TRY IT:
The answer must consist of every line below that contains the word "Fixpoint".

BEGIN INPUT RECORDS

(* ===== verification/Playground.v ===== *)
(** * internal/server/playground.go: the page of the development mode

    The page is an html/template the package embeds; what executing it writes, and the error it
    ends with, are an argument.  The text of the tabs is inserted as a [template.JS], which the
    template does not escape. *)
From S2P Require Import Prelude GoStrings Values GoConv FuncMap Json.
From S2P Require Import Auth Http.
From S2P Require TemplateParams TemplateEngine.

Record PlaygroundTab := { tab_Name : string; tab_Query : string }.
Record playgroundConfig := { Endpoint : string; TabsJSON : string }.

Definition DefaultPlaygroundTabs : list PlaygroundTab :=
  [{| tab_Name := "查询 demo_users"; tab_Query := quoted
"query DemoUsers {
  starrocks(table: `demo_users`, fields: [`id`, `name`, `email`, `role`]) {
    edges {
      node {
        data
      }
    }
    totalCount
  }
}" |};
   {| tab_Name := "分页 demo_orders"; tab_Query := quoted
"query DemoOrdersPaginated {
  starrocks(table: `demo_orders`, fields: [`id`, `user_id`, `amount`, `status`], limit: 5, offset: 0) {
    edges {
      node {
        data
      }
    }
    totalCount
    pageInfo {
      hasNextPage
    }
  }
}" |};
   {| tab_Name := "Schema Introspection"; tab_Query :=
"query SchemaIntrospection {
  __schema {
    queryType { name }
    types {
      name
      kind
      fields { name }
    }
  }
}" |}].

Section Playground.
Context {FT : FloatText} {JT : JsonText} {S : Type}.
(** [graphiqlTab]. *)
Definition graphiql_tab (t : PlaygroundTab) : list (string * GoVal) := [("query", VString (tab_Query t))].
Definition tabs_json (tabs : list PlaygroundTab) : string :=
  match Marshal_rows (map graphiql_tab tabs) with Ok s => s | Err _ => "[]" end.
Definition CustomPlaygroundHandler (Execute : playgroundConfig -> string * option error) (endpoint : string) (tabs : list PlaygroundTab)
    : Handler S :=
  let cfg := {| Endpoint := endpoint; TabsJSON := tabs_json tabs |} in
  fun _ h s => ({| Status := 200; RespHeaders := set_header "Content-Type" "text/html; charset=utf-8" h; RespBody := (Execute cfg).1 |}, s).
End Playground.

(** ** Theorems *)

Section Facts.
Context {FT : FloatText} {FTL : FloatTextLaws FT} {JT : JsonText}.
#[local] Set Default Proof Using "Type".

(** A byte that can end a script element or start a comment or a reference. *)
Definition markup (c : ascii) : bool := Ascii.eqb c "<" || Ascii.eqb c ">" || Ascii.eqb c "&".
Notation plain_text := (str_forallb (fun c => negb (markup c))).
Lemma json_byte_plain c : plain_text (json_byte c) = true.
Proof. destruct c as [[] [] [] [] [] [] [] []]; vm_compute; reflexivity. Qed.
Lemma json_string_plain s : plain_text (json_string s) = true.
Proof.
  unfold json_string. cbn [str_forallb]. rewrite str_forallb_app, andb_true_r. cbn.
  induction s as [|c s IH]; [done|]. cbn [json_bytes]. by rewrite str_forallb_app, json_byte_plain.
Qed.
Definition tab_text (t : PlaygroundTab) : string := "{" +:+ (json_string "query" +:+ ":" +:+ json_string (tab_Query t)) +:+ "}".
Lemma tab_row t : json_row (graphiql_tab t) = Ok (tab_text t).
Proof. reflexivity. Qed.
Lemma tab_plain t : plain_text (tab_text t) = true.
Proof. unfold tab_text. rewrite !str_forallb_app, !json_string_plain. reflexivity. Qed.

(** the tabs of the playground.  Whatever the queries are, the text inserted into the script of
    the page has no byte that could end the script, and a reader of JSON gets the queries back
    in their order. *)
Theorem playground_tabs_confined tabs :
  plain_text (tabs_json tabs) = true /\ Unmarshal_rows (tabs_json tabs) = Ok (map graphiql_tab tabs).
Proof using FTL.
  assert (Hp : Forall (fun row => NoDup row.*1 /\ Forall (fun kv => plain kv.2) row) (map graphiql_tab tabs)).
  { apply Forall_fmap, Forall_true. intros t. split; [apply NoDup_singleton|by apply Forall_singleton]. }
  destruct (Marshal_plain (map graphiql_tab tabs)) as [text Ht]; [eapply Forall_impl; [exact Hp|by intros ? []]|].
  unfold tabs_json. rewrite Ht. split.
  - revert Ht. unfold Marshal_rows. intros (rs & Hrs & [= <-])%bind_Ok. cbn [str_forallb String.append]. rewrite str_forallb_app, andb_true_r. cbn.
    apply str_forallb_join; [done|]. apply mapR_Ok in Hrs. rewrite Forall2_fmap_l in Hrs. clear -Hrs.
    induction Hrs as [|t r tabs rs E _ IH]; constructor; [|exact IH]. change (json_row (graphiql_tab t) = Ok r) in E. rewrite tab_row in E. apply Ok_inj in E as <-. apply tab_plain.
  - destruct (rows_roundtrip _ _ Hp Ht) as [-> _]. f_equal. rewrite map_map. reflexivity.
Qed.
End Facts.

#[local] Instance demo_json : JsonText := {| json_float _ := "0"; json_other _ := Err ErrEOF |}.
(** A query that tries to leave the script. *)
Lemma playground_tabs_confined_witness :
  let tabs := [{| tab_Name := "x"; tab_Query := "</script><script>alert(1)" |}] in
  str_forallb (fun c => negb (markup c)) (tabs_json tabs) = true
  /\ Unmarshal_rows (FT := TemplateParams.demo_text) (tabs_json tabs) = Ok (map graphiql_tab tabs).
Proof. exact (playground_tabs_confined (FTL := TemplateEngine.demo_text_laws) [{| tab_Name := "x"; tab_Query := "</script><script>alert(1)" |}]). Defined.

END INPUT RECORDS
BEGIN INPUT RECORDS

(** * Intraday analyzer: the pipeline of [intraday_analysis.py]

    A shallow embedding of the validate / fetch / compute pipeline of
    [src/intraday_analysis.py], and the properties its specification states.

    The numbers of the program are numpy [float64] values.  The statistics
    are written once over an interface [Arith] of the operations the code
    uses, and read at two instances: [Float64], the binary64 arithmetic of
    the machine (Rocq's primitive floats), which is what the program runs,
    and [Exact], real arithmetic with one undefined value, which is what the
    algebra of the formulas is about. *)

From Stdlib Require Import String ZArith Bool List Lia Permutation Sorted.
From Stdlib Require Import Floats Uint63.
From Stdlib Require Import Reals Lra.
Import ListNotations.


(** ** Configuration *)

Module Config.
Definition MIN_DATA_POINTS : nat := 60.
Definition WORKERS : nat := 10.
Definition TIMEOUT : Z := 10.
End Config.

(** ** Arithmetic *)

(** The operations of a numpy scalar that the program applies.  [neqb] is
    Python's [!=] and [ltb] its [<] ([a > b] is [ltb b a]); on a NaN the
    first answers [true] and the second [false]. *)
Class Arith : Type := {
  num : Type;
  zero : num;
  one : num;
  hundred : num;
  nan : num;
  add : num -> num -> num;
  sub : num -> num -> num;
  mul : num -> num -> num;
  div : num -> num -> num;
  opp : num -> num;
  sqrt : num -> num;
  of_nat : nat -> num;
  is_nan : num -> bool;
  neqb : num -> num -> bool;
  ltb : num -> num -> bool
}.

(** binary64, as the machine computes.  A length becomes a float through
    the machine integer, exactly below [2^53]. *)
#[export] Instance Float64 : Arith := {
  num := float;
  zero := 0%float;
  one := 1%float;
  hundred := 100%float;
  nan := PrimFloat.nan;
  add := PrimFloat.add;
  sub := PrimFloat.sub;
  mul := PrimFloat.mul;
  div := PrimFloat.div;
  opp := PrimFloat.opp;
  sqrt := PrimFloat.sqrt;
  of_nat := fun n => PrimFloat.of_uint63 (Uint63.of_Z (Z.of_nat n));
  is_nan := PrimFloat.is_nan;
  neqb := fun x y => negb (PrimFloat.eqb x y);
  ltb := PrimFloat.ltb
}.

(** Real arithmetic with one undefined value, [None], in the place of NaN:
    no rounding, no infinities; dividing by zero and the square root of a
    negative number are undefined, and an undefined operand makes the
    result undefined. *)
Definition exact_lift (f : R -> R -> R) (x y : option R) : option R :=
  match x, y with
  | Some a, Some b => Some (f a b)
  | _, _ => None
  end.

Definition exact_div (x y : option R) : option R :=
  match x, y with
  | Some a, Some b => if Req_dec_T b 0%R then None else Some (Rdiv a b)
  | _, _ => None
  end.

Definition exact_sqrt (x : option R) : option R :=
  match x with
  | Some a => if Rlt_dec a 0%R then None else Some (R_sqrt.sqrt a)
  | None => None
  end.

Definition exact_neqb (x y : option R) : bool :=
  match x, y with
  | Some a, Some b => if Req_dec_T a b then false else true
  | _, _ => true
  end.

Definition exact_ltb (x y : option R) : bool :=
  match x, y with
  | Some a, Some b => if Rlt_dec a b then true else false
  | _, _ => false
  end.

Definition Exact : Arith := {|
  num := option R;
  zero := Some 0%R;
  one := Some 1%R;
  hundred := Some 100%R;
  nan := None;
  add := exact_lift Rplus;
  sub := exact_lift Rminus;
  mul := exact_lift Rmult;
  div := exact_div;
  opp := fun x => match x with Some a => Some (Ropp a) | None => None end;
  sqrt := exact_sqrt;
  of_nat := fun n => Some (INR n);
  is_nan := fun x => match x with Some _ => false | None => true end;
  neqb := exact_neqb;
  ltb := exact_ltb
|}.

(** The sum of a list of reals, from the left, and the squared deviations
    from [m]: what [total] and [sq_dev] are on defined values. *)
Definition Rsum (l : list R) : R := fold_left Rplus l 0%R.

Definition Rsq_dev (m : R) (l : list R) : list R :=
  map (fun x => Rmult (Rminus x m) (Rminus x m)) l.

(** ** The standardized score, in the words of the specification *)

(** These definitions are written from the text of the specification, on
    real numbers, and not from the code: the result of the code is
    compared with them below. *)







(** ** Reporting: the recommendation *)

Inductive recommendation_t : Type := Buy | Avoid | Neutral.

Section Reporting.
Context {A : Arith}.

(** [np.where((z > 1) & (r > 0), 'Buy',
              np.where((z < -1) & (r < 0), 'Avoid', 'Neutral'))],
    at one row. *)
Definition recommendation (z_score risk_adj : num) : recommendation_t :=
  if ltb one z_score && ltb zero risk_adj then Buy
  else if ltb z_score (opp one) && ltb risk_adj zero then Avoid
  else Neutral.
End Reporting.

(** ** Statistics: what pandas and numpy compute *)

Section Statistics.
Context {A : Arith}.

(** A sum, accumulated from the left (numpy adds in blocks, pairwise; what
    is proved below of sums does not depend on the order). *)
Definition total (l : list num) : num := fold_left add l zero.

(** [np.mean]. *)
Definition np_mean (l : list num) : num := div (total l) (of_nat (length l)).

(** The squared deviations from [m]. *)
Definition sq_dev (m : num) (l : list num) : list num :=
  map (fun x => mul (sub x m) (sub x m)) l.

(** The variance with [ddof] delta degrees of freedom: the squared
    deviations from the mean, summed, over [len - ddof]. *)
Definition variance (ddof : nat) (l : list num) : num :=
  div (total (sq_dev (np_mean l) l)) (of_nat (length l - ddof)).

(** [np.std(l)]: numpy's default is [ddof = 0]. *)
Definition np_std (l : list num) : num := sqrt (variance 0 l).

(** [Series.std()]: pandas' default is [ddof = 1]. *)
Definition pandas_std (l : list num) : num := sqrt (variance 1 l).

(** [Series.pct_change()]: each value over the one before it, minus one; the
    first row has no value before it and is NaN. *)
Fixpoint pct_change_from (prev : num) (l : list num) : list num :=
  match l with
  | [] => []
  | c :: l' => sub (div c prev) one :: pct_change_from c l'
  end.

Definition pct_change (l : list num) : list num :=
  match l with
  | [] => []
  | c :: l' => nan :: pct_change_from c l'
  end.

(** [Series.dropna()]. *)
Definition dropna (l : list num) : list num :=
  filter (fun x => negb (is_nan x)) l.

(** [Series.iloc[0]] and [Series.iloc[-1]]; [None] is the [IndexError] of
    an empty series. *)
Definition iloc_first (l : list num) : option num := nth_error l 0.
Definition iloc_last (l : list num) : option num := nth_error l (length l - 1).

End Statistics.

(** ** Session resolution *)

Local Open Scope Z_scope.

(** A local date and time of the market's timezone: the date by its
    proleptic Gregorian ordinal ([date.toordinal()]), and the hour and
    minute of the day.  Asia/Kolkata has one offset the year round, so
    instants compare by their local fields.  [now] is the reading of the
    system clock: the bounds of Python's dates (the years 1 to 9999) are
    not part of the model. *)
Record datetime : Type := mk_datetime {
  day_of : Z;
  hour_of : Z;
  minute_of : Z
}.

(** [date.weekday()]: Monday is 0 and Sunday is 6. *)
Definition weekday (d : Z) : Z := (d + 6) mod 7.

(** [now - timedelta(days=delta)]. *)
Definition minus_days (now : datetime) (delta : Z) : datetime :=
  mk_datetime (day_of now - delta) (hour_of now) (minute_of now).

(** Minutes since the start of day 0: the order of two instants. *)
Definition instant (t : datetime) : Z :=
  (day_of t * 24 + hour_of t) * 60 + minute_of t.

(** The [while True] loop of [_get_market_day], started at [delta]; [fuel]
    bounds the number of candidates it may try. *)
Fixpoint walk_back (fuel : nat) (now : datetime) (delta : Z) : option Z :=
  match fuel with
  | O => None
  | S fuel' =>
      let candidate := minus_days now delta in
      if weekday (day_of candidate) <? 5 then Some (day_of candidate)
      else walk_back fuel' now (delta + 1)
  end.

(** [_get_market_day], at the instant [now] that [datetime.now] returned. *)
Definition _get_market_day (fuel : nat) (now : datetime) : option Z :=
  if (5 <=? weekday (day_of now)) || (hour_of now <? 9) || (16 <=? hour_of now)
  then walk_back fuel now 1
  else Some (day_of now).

END INPUT RECORDS

ANSWER FOR THIS EXERCISE:
Fixpoint pct_change_from (prev : num) (l : list num) : list num :=
Fixpoint walk_back (fuel : nat) (now : datetime) (delta : Z) : option Z :=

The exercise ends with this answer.